Carry it around like marrow in your bones. Her body runs on autopilot, taking orders and smiling, finely-tuned muscle memory. Some days, she finds herself standing in front of her front door, hand on the knob, and does not remember anything between eleven a.m. and now. Other times, she watches herself from someplace else, the red-haired woman who chuckles at shitty jokes to keep her tip above ten percent, a stranger wearing Daphne’s clothes.
Maybe it’s more like swimming than autopilot, Daphne thinks. The world around her muted, a constant burn in her chest.

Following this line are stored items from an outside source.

Lemma pruned_nil_write req :
  ready req → flag req RBD_OBJ_FLAG_COPYUP_ENABLED = true → pruned dev req = [] → ir_op_type img = OBJ_OP_WRITE.
Proof.
  intros Hr Hf Hp. destruct (guard_on req Hr Hf) as (Hop & Hne & _).
  destruct (ir_op_type img) eqn:E; [|done|done|].
  - destruct Hgiven as [Hw _]. unfold rbd_img_is_write in Hw. by rewrite E in Hw.
  - destruct Hroom as [Hl _ Hno _]. unfold pruned in Hp.
    rewrite (parent_extents_below _ _ _ _ _ _ _ (rr_extents _ _ _ _ _ Hr)) in Hp; [done|].
    by apply (dk_overlap _ _ _ _ Hdev).
Qed.

Definition enters_read (req req' : rbd_obj_request) (st : stage) : Prop :=
  (st = Parent ∧ or_img_extents req' = pruned dev req) ∨ (st = Mods dev ∧ pruned dev req = []).

Lemma wps_copyup_start s c f :
  copying c s → (c <= 2)%nat → ready (o_req s) → flag (o_req s) RBD_OBJ_FLAG_COPYUP_ENABLED = true →
  or_copyup_state (o_req s) = Some RBD_OBJ_COPYUP_START →
  wps (again (S f) (advance_copyup err dev img) 0) s (copied c failed (enters_read (o_req s))).
Proof.
  intros [Hst Hc] Hc2 Hready Hfl Hcs. apply wps_again. unfold advance_copyup.
  apply wps_bind, wps_rget. rewrite Hcs. apply wps_bind, wps_lift. cbn [Z.eqb require wp]. apply wps_bind.
  destruct (guard_on _ Hready Hfl) as (Hop & Hne & Hdel). destruct (ready_bytes _ Hready) as (Hok & Hbytes).
  pose proof (ready_can _ _ _ _ _ Hgiven Hready) as [Hw Hd Hx].
  pose proof (clip_ok (rd_parent_overlap dev) _ Hok) as Hpok.
  pose proof (bytes_of_clip (rd_parent_overlap dev) _ Hok) as Hpb. fold (pruned dev (o_req s)) in Hpok, Hpb.
  eapply wps_mono; [apply (wps_copyup_read_parent err dev img lo Herr); [done|apply Hready|done|done|lia|]|].
  { intros Hpr. apply pruned_nil_write in Hpr; [|done..]. split; [done..|]. rewrite Hpr. by intros []. }
  intros ret s1 Hread. apply wps_branch; [destruct Hread as [[? _]|[-> _]]; lia| |intros ->].
  { intros Hneg. destruct Hread as [[Hlo Hs]|[? _]]; [|lia]. apply wps_ret.
    unfold copied. rewrite Hs. unfold failed. settle. }
  destruct Hread as [[? _]|(_ & n & Hread)]; [lia|]. apply wps_bind, wps_rmodify, wps_ret.
  destruct Hread as [(Hpne & Hs & bvecs & En & Hlen)|(Hpr & En & Hs)].
  - exists Parent. cbn. rewrite En. cbn. rewrite bool_decide_false by done. split; [|by left].
    pose proof (bytes_of_pos _ Hpok Hpne). split; [split; [apply Hready|]|].
    + split; [done|]. split; [apply Hready|]. split; [|apply Hready]. split; [apply Hready|apply Hready|by split|done| | |done].
      * change (0 < bytes_of (pruned dev (o_req s)) < 2 ^ 32 - 1). lia.
      * exists bvecs. split; [done|]. split; [done|]. cbn. intros Hz.
        pose proof (rr_zeros _ _ _ _ _ Hready) as Hz'. unfold flag in Hz, Hz'. cbn in Hz. by rewrite Hz in Hz'.
    + split; [done|]. split; [by exists (o_sent s)|]. cbn. rewrite Hs, length_app. cbn. lia.
  - exists (Mods dev). cbn. rewrite En. cbn. rewrite Hpr. split; [|by right].
    split; [split; [apply Hready|done]|]. split; [done|]. rewrite Hpr in Hs. split; [by exists (o_sent s)|].
    cbn. rewrite Hs, length_app. cbn. lia.
Qed.

(** ** Writes *)

Definition goes_to_object (req req' : rbd_obj_request) (st : stage) : Prop :=
  or_flags req' = or_flags req ∧ st = Object dev.

Lemma wps_write_step s c :
  ready (o_req s) → length (o_sent s) = c → (c <= 1)%nat →
  wps (ret ← rbd_obj_write_object err dev img;
       if nonzero ret then completed ret
       else _ ← rmodify (set_state (Write_state RBD_OBJ_WRITE_OBJECT)); waiting 0) s (λ o s', match o with
    | inl _ => False | inr x => advanced c failed (goes_to_object (o_req s)) x s' end).
Proof.
  intros Hready Hc Hc1. apply wps_bind. eapply wps_mono; [apply (wps_write_object err dev img lo Herr)|].
  { eapply can_modify_dev; [done|]. by eapply ready_can. }
  intros ret s' [[Hneg [Hs _]]|[-> (r & Hreq & Hs & m & En)]].
  - apply wps_branch; [lia| |lia]. intros _. apply wps_ret. unfold RbdStages.advanced. rewrite Hs, app_nil_r.
    unfold failed. settle.
  - apply wps_bind, wps_rmodify, wps_ret. exists (Object dev). split; [|split; [cbn; by rewrite En|done]].
    eapply (at_stage_sent c s _ _ _ m (set_state (Write_state RBD_OBJ_WRITE_OBJECT))); [done|exact Hs|cbn; by rewrite En| |simpl; lia].
    intros n. split; [|by rewrite Hreq]. split; [apply Hready|]. split; [done|]. split; [|done].
    by apply ready_state, ready_reqs.
Qed.

Lemma wps_pre_event res s c n :
  res <= 0 → or_state (o_req s) = Write_state RBD_OBJ_WRITE_PRE_OBJECT_MAP → ready (o_req s) →
  length (o_sent s) = c → (c <= 1)%nat →
  wps (again (S n) (advance_write err dev img) res) s
    (advanced c (ends res) (λ req st, res = 0 ∧ goes_to_object (o_req s) req st)).
Proof.
  intros Hres Hst Hready Hc Hc1. apply wps_again. unfold advance_write. apply wps_bind, wps_rget. rewrite Hst.
  apply wps_branch; [done| |intros ->]. { intros. apply wps_ret. unfold RbdStages.advanced, ends. settle. }
  eapply wps_mono; [by apply (wps_write_step s c)|]. intros [x|x] s' Ho; [done|].
  eapply advanced_mono; [exact Ho| |done]. unfold failed, ends. lia.
Qed.

(** The answer to the write, if it is not that the object is to be made first. *)
Definition write_result (req : rbd_obj_request) (res : Z) : Z :=
  if (res =? - ENOENT) && flag req RBD_OBJ_FLAG_DELETION then 0 else res.

Definition object_next (res : Z) (s : ost) (req : rbd_obj_request) (st : stage) : Prop :=
  if (res =? - ENOENT) && flag (o_req s) RBD_OBJ_FLAG_COPYUP_ENABLED
  then ∃ req1, or_img_extents req1 = or_img_extents (o_req s) ∧ enters_read req1 req st
  else after_write (write_result (o_req s) res) s req st.

Definition object_done (res : Z) (s : ost) (x : Z) : Prop :=
  (x = 0 → write_result (o_req s) res = 0
           ∧ (res =? - ENOENT) && flag (o_req s) RBD_OBJ_FLAG_COPYUP_ENABLED = false) ∧
  (lo <= x ∨ x = res ∧ write_result (o_req s) res ≠ 0
             ∧ (res =? - ENOENT) && flag (o_req s) RBD_OBJ_FLAG_COPYUP_ENABLED = false).

Lemma wps_object_event res s dev1 c :
  res <= 0 → at_stage dev0 img ex data c s (Object dev1) →
  wps (again 3 (advance_write err dev img) res) s
    (advanced (S c) (object_done res s) (object_next res s)).
Proof.
  intros Hres ((Hex & Hst & Hready & Hdev1) & _ & (pre & Hs & Hpre) & Hb). simpl in Hs, Hb.
  assert (Hlen : length (o_sent s) = S c) by (rewrite Hs, length_app; simpl; lia).
  apply wps_again. unfold advance_write at 1.
  apply wps_bind, wps_rget. rewrite Hst.
  destruct ((res =? - ENOENT) && flag (o_req s) RBD_OBJ_FLAG_COPYUP_ENABLED) eqn:Hcopy.
  - apply wps_bind, wps_rmodify, wps_ret. set (s1 := Ost _ _ _).
    apply andb_prop in Hcopy as Hcopy'. destruct Hcopy' as [_ Hfl].
    assert (Hready1 : ready (o_req s1)) by (by apply ready_state, ready_copyup).
    eapply wps_mono; [apply (wps_copyup_in_write 0 s1 (S c) 0 failed (enters_read (o_req s1))); [done|]|].
    { apply wps_copyup_start; [by split|lia|done|done|done]. }
    intros o s' Ho. eapply advanced_mono; [exact Ho| |].
    + intros x [Hx0 Hx]. unfold object_done, failed in *. rewrite Hcopy. split; [intros H0; specialize (Hx0 H0); lia|left; lia].
    + intros req st Hn. unfold object_next. rewrite Hcopy. by exists (o_req s1).
  - cbv zeta. fold (write_result (o_req s) res).
    assert (Hr : write_result (o_req s) res <= 0)
      by (unfold write_result; by destruct ((res =? - ENOENT) && flag (o_req s) RBD_OBJ_FLAG_DELETION)).
    apply wps_branch; [done| |intros H0]. { intros Hneg. apply wps_ret. unfold RbdStages.advanced. simpl. split; [done|]. split; [done|]. split; [lia|].
      split; [intros; lia|]. right. unfold write_result in *.
      destruct ((res =? - ENOENT) && flag (o_req s) RBD_OBJ_FLAG_DELETION); [lia|]. split; [done|]. split; [lia|done]. }
    apply wps_bind, wps_rmodify, wps_ret. set (s1 := Ost _ _ _). apply wps_again. unfold advance_write at 1.
    apply wps_bind, wps_rget. cbn [s1 set_state or_state o_req].
    eapply wps_mono; [apply (wps_done_again _ s1 (S c) 0); [lia|done|lia|done]|].
    assert (Hmono : ∀ o s', advanced (S c) (done_after (write_result (o_req s) res))
        (after_write (write_result (o_req s) res) s1) o s' →
      advanced (S c) (object_done res s) (object_next res s) o s').
    { intros o s' Ho. eapply advanced_mono; [exact Ho| |].
      { intros x [_ Hx]. split; [intros _; by split|]. pose proof lo_le. rewrite H0 in Hx. left. lia. } intros req st Hn. unfold object_next.
      by rewrite Hcopy. }
    intros [x|x] s' Ho; [|by apply Hmono]. eapply wps_mono; [exact Ho|]. apply Hmono.
Qed.

Lemma wps_post_event res s c :
  res <= 0 → at_stage dev0 img ex data c s Post →
  wps (again 3 (advance_write err dev img) res) s (advanced (S c) (λ x, x = res) (λ _ _, False)).
Proof.
  intros Hres ((Hex & Hst & Hdel) & _ & (pre & Hs & Hpre) & Hb). simpl in Hs, Hb.
  rewrite Hs, length_app in Hb. simpl in Hb. apply wps_post; [done| |lia|done]. rewrite Hs, length_app. simpl. lia.
Qed.

Lemma may_exist_eq : ∃ b, rbd_object_map_may_exist dev (oe_objno ex) = Ret b.
Proof.
  unfold rbd_object_map_may_exist, use_object_map. destruct (negb (rbd_is_snap dev) && _); [by eexists|].
  destruct (has (rd_features dev) RBD_FEATURE_OBJECT_MAP) eqn:Hf; [|by eexists].
  destruct (true && _); [|by eexists]. cbn [negb]. rewrite object_map_get_eq by (by apply Hdev). by eexists.
Qed.

(** What the start finds: nothing to do, an object map to update, or one that is right. *)
Definition is_noop (req : rbd_obj_request) : Prop :=
  rbd_object_map_may_exist dev (oe_objno ex) = Ret false ∧ flag req RBD_OBJ_FLAG_NOOP_FOR_NONEXISTENT = true.
Definition start_next (req' : rbd_obj_request) (st : stage) : Prop :=
  st = Pre ∧ has (rd_features dev) RBD_FEATURE_OBJECT_MAP = true ∨
  st = Object dev ∧ (has (rd_features dev) RBD_FEATURE_OBJECT_MAP = true →
    update_needed dev (oe_objno ex) (pre_state req') = Ret false).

Sometimes, she holds her breath until her vision vignettes.
She’s thought about going back home, packing her things after handing in notice. There’s no car for her to take. The busses don’t go as far as her hometown. Daphne spent so much time traveling in high school, she never realized how a car can be an anchor. How without an anchor, a person can be pulled, run aground and stranded somewhere they never meant to go.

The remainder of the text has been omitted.